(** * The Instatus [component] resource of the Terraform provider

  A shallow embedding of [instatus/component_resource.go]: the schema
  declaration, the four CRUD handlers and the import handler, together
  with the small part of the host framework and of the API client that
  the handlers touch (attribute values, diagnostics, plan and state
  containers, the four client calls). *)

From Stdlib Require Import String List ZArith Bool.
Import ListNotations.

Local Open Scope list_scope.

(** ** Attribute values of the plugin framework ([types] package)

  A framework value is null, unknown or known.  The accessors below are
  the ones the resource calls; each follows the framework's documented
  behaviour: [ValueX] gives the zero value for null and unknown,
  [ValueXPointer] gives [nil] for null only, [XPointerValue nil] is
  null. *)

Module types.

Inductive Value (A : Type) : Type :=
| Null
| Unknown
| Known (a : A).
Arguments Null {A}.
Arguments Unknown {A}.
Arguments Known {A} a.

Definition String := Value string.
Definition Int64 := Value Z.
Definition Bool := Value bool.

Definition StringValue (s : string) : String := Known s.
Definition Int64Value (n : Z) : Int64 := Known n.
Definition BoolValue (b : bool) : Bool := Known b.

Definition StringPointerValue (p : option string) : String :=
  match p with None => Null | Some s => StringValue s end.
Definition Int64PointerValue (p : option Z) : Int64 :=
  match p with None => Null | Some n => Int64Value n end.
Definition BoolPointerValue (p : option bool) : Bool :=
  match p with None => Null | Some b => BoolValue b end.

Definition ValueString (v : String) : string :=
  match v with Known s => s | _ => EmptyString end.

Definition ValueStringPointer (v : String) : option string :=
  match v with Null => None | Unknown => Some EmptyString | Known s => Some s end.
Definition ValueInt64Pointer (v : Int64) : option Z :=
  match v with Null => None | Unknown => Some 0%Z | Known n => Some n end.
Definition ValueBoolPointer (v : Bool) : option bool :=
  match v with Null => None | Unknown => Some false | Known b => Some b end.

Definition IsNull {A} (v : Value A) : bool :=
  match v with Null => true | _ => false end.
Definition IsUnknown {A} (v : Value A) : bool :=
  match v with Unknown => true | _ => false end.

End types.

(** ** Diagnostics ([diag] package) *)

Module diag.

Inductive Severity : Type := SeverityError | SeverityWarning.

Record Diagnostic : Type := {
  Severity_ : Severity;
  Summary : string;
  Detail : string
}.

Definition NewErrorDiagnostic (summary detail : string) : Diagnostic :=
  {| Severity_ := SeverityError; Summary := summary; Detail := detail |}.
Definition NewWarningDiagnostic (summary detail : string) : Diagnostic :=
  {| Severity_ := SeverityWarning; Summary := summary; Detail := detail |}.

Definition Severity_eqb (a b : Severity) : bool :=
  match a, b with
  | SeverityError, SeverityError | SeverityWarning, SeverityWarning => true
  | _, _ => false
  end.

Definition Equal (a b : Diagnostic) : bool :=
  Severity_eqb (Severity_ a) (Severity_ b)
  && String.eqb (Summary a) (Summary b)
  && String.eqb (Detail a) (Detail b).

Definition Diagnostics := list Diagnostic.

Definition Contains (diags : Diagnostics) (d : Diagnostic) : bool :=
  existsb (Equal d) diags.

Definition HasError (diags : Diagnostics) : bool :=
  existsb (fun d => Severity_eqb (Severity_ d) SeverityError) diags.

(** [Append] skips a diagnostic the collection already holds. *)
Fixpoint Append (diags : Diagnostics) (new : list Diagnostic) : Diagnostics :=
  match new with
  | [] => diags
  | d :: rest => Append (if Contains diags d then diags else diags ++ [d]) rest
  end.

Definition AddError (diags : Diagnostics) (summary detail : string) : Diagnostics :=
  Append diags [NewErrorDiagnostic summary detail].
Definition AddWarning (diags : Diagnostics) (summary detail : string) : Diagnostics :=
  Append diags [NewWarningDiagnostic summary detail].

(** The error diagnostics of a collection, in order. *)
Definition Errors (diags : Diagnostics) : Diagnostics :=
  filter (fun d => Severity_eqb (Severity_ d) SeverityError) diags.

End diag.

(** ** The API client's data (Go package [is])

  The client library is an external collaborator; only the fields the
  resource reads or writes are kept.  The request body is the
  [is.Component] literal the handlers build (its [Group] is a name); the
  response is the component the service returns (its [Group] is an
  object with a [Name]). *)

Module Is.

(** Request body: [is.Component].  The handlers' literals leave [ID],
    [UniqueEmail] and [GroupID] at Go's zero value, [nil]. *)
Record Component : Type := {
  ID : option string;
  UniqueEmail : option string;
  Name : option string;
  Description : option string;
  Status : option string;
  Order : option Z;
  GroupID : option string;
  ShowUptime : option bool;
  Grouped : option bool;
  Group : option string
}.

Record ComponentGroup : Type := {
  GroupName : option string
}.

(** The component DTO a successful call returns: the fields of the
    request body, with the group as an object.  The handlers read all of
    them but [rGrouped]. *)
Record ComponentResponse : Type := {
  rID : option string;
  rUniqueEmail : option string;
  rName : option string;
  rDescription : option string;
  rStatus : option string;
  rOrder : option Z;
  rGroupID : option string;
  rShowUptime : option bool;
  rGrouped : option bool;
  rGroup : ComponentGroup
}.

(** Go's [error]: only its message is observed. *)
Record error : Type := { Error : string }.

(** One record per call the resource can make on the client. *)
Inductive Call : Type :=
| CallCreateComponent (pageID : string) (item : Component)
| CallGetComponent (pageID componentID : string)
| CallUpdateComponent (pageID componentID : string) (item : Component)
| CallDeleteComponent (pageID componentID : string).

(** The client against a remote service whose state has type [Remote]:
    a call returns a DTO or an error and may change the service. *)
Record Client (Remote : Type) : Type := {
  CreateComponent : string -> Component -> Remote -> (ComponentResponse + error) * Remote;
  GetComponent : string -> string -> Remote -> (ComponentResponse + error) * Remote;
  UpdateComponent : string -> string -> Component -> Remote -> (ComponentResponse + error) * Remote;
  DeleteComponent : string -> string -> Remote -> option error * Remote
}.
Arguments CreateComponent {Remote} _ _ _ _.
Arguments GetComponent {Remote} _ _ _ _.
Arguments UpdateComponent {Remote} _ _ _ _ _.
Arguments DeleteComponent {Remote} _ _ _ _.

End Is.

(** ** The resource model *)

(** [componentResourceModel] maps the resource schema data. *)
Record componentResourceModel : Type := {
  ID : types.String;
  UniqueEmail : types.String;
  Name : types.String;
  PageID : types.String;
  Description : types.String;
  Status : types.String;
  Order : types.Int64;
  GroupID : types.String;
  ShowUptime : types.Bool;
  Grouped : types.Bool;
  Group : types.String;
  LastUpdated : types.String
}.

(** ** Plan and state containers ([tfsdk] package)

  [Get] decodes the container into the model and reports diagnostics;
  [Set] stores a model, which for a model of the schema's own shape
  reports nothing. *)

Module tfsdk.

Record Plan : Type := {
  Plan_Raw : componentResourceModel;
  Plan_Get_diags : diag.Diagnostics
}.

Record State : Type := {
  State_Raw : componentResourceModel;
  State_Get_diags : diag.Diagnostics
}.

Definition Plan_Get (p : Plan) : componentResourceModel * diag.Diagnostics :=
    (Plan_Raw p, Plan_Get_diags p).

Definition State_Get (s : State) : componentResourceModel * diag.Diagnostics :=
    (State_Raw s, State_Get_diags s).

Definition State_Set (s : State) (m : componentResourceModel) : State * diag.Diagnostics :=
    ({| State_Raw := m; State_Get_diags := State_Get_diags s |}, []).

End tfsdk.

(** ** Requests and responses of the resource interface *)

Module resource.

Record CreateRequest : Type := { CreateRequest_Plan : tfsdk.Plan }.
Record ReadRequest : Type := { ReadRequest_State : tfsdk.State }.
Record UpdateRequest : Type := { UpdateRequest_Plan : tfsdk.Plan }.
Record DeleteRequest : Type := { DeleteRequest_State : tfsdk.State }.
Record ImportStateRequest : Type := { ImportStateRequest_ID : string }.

-------

### Your objective
Check each line of the listing above. Copy the ones with the word "reports".

### Your response
  [Get] decodes the container into the model and reports diagnostics;
  reports nothing. *)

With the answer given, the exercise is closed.